### Material provided
^^^^^^^^^^^^^^^^

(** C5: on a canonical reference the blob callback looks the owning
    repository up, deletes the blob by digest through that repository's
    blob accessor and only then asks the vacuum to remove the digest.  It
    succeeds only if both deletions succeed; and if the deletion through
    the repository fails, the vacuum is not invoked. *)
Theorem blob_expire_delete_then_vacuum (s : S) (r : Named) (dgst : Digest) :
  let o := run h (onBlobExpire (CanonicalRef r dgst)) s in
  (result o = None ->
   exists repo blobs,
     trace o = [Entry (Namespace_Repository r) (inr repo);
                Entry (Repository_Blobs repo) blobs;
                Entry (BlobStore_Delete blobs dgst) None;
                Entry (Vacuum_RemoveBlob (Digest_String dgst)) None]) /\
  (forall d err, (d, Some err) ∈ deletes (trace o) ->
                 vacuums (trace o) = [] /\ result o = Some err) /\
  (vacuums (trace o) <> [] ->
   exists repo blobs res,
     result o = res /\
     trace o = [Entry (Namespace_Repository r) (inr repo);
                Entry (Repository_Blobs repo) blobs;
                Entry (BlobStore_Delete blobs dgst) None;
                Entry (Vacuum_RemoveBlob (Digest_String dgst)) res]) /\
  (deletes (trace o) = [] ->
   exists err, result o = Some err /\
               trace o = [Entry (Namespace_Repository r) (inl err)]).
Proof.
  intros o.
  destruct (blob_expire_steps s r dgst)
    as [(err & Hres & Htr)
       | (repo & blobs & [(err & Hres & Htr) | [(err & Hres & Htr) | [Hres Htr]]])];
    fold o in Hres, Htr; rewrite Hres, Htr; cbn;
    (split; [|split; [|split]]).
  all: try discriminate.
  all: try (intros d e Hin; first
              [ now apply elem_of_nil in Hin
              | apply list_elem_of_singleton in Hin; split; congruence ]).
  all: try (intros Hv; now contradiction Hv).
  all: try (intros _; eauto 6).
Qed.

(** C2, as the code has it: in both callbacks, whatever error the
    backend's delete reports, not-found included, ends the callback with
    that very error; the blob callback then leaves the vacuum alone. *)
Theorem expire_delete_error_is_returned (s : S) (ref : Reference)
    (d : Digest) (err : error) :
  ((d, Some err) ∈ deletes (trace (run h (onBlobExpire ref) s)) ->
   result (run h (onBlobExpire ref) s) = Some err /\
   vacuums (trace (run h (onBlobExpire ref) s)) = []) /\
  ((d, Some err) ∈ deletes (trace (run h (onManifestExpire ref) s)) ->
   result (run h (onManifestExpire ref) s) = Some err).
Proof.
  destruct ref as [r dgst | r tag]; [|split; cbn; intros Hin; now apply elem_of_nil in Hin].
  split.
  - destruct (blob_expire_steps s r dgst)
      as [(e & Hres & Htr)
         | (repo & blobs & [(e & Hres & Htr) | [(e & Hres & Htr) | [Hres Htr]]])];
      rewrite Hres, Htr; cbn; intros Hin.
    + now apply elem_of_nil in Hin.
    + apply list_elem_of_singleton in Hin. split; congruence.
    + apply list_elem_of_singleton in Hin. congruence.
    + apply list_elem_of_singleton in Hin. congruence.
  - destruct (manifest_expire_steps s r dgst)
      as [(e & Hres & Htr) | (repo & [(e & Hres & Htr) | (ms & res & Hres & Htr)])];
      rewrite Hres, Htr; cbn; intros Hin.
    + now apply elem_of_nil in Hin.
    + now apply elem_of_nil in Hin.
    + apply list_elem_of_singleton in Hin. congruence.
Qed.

^^^^^^^^^^^^^^^^

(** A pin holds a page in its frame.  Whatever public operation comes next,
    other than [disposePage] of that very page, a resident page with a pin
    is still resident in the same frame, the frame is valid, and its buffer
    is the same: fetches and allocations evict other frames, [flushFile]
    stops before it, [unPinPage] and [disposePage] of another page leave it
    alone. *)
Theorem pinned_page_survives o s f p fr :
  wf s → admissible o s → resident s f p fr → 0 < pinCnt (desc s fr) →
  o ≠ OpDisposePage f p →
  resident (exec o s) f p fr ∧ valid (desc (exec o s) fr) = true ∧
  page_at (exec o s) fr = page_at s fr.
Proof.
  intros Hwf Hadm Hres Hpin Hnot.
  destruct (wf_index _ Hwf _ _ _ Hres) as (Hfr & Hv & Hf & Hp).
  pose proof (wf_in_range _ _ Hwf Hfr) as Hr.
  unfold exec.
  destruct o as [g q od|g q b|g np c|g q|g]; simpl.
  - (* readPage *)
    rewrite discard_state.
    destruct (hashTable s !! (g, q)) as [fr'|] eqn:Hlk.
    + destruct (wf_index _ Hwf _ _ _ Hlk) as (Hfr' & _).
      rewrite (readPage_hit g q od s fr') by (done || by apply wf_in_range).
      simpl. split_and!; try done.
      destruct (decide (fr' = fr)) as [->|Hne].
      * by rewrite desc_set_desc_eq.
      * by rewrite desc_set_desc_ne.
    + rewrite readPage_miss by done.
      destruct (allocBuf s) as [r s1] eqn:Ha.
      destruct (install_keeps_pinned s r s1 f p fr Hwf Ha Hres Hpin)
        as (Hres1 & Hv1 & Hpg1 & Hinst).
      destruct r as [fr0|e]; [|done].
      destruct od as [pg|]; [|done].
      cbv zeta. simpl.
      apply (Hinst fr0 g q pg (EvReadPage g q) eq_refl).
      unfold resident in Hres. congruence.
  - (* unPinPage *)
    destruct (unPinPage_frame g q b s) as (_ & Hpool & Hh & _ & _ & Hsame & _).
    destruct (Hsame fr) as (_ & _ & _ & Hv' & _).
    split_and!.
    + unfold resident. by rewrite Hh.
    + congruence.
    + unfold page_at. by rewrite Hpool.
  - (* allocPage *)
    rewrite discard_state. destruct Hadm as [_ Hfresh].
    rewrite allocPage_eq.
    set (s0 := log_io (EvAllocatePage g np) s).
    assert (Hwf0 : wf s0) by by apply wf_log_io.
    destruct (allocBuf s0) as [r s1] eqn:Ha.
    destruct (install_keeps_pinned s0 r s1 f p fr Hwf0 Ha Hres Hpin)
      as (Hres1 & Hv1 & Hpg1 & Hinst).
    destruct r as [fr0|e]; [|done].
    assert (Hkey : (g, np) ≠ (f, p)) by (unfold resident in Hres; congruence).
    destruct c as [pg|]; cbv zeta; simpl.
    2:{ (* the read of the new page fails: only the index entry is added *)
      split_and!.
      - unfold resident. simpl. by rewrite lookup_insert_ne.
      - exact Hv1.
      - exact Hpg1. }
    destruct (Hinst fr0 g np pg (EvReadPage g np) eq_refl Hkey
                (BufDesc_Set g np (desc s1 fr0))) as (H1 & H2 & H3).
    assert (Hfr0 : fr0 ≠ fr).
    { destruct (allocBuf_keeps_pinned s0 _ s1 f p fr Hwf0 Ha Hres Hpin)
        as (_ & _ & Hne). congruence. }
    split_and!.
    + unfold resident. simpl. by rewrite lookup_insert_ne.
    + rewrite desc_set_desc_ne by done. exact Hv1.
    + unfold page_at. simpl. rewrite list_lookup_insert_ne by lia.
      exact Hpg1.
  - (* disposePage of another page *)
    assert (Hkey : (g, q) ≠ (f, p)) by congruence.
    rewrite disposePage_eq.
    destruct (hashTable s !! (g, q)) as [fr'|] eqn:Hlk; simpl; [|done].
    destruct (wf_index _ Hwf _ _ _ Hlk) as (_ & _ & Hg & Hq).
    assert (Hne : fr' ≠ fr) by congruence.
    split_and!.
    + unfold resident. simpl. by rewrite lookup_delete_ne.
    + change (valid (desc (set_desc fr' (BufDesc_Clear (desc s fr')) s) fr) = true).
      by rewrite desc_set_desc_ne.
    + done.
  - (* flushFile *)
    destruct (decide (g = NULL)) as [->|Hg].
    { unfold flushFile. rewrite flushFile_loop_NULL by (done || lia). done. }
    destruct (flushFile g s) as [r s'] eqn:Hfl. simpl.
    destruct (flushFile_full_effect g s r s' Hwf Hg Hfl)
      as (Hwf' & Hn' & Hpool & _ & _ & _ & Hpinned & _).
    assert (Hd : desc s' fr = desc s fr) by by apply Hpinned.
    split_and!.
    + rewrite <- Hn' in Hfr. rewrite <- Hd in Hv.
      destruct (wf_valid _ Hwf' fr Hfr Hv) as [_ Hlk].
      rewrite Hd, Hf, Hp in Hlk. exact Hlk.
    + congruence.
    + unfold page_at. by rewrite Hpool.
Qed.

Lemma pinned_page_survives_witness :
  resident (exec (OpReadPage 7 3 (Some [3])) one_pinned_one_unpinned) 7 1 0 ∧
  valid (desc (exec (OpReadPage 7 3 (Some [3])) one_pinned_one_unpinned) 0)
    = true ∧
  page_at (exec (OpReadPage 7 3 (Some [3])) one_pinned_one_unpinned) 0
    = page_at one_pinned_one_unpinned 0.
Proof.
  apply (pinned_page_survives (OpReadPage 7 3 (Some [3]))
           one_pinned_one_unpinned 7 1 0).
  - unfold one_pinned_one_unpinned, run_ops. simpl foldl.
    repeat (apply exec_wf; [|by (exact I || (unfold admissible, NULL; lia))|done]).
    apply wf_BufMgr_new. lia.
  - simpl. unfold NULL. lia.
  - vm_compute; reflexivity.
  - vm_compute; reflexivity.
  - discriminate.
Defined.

^^^^^^^^^^^^^^^^

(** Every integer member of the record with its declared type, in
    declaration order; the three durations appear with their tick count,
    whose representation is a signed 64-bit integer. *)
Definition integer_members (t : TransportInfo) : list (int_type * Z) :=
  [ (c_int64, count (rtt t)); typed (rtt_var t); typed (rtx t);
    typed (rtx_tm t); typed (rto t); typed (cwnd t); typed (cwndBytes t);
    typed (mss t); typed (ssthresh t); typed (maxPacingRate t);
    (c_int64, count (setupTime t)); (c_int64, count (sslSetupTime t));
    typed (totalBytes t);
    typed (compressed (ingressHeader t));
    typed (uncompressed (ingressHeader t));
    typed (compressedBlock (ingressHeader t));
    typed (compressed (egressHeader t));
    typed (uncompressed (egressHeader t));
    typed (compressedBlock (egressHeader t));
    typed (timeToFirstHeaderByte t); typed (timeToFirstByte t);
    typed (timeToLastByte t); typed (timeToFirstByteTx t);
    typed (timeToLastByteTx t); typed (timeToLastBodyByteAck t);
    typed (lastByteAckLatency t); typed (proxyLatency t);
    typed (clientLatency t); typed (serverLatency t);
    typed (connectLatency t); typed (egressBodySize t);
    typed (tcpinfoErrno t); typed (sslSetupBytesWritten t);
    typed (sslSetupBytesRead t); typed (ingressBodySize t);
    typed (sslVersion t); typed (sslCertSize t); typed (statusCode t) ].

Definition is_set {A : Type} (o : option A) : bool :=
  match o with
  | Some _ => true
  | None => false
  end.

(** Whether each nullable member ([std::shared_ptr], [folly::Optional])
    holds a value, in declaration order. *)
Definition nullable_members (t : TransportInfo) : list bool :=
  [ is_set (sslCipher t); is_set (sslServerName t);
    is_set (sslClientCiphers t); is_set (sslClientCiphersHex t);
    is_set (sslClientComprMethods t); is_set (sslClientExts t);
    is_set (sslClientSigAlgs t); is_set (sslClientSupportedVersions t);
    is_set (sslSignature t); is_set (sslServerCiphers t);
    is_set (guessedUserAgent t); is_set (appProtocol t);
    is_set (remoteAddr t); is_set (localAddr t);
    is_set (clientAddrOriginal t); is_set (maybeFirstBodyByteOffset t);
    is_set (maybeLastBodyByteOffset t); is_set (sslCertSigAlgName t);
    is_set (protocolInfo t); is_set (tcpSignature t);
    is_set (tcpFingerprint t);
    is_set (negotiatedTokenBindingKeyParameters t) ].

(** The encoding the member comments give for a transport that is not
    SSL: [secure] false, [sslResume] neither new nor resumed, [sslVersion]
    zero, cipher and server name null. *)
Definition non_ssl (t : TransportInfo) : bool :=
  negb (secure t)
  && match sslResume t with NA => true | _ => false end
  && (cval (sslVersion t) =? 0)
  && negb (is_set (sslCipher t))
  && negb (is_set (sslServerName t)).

^^^^^^^^^^^^^^^^

### Task to carry out
Out of the entries, report each line that contains the word "EvReadPage".

### Solution for this task
      apply (Hinst fr0 g q pg (EvReadPage g q) eq_refl).
    destruct (Hinst fr0 g np pg (EvReadPage g np) eq_refl Hkey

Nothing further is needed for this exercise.